START GIVEN INFORMATION
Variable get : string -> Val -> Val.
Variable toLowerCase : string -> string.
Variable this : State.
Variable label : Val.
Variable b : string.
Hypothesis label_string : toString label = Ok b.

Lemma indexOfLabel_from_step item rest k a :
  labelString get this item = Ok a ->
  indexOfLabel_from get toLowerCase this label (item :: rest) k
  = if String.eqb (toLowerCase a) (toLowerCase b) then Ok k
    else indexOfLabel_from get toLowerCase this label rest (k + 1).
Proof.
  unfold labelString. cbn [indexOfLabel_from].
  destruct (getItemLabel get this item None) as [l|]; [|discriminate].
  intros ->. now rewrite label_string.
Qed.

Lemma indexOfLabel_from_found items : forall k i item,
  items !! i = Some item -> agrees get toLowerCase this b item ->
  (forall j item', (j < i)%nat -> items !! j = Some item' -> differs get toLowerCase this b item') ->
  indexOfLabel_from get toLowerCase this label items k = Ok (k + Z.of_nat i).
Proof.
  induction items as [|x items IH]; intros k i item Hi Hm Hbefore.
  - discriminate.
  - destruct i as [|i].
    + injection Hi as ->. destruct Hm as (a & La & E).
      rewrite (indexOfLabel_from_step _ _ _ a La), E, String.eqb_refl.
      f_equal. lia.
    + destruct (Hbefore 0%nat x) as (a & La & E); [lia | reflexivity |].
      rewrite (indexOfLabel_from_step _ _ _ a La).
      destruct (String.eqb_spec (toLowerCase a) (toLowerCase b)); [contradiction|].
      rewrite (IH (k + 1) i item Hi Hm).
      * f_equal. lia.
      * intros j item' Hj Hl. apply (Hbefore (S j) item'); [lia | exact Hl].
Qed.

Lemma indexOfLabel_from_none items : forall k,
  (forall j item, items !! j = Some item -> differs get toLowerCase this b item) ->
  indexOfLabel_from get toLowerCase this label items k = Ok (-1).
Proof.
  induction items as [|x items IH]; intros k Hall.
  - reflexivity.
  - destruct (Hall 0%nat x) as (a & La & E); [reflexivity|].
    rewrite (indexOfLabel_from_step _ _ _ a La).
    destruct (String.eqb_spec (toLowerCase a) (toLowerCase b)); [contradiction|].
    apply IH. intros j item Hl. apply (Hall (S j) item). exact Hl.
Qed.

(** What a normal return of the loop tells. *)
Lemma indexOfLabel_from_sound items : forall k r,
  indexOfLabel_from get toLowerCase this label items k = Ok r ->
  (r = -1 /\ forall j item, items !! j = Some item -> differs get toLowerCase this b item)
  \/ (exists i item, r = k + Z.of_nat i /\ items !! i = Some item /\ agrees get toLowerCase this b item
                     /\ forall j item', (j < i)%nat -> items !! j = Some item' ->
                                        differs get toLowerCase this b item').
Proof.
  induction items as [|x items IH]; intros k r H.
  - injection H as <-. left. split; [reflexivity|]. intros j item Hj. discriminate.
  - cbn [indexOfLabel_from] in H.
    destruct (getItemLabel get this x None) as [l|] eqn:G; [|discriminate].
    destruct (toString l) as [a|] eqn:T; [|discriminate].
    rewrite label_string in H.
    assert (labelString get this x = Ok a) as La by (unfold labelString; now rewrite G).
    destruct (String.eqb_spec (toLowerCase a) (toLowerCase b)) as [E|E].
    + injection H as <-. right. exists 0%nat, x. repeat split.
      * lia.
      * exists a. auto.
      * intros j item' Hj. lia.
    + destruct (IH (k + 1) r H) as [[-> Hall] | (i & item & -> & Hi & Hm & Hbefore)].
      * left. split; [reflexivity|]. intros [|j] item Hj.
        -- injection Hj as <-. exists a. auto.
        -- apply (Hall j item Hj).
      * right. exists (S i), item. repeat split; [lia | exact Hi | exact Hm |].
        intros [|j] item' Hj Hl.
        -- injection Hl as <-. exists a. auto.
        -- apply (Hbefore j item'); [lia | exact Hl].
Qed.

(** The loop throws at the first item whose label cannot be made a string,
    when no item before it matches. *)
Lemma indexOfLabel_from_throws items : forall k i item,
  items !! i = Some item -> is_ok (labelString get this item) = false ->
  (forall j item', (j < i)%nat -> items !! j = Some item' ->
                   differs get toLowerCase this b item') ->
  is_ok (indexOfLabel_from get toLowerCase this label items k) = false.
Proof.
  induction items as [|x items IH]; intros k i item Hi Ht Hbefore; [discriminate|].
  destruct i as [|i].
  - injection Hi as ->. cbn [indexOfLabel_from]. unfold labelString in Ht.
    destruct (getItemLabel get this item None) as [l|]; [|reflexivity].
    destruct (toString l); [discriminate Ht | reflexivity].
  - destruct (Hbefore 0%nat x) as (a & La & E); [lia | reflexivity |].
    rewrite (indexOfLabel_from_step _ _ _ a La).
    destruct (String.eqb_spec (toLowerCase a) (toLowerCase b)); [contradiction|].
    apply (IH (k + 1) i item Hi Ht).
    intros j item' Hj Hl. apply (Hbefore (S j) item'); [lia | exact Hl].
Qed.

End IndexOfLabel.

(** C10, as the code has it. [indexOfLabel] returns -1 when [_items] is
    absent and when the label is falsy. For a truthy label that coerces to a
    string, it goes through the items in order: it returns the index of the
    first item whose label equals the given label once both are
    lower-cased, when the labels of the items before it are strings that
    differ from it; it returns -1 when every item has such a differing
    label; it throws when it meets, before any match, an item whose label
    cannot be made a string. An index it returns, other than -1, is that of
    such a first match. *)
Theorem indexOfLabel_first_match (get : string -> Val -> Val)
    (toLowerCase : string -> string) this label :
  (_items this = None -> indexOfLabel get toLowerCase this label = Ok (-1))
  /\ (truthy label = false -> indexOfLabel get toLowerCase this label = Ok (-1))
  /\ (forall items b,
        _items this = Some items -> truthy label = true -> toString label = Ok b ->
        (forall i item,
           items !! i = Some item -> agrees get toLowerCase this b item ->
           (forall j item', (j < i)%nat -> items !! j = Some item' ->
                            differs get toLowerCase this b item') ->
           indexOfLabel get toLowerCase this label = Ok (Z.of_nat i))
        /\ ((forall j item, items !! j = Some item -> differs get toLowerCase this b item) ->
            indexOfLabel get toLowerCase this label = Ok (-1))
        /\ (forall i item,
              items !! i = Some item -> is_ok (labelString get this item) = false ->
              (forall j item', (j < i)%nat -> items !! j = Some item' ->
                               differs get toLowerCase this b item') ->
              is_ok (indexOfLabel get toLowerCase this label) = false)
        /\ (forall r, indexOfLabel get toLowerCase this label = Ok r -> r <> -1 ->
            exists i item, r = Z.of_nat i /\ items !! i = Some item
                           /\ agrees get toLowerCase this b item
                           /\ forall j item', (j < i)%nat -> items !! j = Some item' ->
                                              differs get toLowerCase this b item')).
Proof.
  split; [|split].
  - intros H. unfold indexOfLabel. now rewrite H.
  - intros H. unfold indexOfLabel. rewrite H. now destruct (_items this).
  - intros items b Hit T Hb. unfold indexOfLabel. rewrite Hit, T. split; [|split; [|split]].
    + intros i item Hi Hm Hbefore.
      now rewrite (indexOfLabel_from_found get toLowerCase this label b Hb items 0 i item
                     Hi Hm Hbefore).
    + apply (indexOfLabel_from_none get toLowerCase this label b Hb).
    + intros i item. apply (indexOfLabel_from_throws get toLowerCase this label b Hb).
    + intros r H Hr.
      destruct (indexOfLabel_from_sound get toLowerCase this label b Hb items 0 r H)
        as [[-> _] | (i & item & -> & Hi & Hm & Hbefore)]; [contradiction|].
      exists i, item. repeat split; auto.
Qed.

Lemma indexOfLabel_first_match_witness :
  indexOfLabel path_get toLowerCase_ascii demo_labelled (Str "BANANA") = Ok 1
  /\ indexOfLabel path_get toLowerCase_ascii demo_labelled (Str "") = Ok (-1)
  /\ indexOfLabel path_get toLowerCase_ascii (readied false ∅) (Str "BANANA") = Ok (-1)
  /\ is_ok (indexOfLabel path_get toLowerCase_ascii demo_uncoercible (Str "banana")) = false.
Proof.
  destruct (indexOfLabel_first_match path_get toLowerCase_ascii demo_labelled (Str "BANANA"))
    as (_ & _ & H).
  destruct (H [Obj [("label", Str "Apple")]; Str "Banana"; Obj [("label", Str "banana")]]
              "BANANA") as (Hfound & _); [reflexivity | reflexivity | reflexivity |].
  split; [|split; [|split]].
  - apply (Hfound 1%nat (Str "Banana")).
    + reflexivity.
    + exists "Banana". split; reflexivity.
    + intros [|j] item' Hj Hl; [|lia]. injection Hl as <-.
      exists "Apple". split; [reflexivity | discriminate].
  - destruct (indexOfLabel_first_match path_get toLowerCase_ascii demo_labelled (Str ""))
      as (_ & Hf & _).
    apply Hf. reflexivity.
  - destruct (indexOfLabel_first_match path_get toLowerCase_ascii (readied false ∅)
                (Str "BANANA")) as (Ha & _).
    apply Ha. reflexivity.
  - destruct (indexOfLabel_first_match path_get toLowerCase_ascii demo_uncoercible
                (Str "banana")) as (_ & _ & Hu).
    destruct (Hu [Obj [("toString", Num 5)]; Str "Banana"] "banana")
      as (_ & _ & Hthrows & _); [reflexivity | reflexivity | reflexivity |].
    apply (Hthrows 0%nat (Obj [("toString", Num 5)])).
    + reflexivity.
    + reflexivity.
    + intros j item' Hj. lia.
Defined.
END GIVEN INFORMATION
__PROBLEM STATEMENT__. The expected answer is an exact copy of the lines above, beginning at the line with "Variable toLowerCase : string -> string." and ending at the line with "indexOfLabel_from get toLowerCase this label items k = Ok r", with both ends in.

__REPLY__.
Variable toLowerCase : string -> string.
Variable this : State.
Variable label : Val.
Variable b : string.
Hypothesis label_string : toString label = Ok b.

Lemma indexOfLabel_from_step item rest k a :
  labelString get this item = Ok a ->
  indexOfLabel_from get toLowerCase this label (item :: rest) k
  = if String.eqb (toLowerCase a) (toLowerCase b) then Ok k
    else indexOfLabel_from get toLowerCase this label rest (k + 1).
Proof.
  unfold labelString. cbn [indexOfLabel_from].
  destruct (getItemLabel get this item None) as [l|]; [|discriminate].
  intros ->. now rewrite label_string.
Qed.

Lemma indexOfLabel_from_found items : forall k i item,
  items !! i = Some item -> agrees get toLowerCase this b item ->
  (forall j item', (j < i)%nat -> items !! j = Some item' -> differs get toLowerCase this b item') ->
  indexOfLabel_from get toLowerCase this label items k = Ok (k + Z.of_nat i).
Proof.
  induction items as [|x items IH]; intros k i item Hi Hm Hbefore.
  - discriminate.
  - destruct i as [|i].
    + injection Hi as ->. destruct Hm as (a & La & E).
      rewrite (indexOfLabel_from_step _ _ _ a La), E, String.eqb_refl.
      f_equal. lia.
    + destruct (Hbefore 0%nat x) as (a & La & E); [lia | reflexivity |].
      rewrite (indexOfLabel_from_step _ _ _ a La).
      destruct (String.eqb_spec (toLowerCase a) (toLowerCase b)); [contradiction|].
      rewrite (IH (k + 1) i item Hi Hm).
      * f_equal. lia.
      * intros j item' Hj Hl. apply (Hbefore (S j) item'); [lia | exact Hl].
Qed.

Lemma indexOfLabel_from_none items : forall k,
  (forall j item, items !! j = Some item -> differs get toLowerCase this b item) ->
  indexOfLabel_from get toLowerCase this label items k = Ok (-1).
Proof.
  induction items as [|x items IH]; intros k Hall.
  - reflexivity.
  - destruct (Hall 0%nat x) as (a & La & E); [reflexivity|].
    rewrite (indexOfLabel_from_step _ _ _ a La).
    destruct (String.eqb_spec (toLowerCase a) (toLowerCase b)); [contradiction|].
    apply IH. intros j item Hl. apply (Hall (S j) item). exact Hl.
Qed.

(** What a normal return of the loop tells. *)
Lemma indexOfLabel_from_sound items : forall k r,
  indexOfLabel_from get toLowerCase this label items k = Ok r ->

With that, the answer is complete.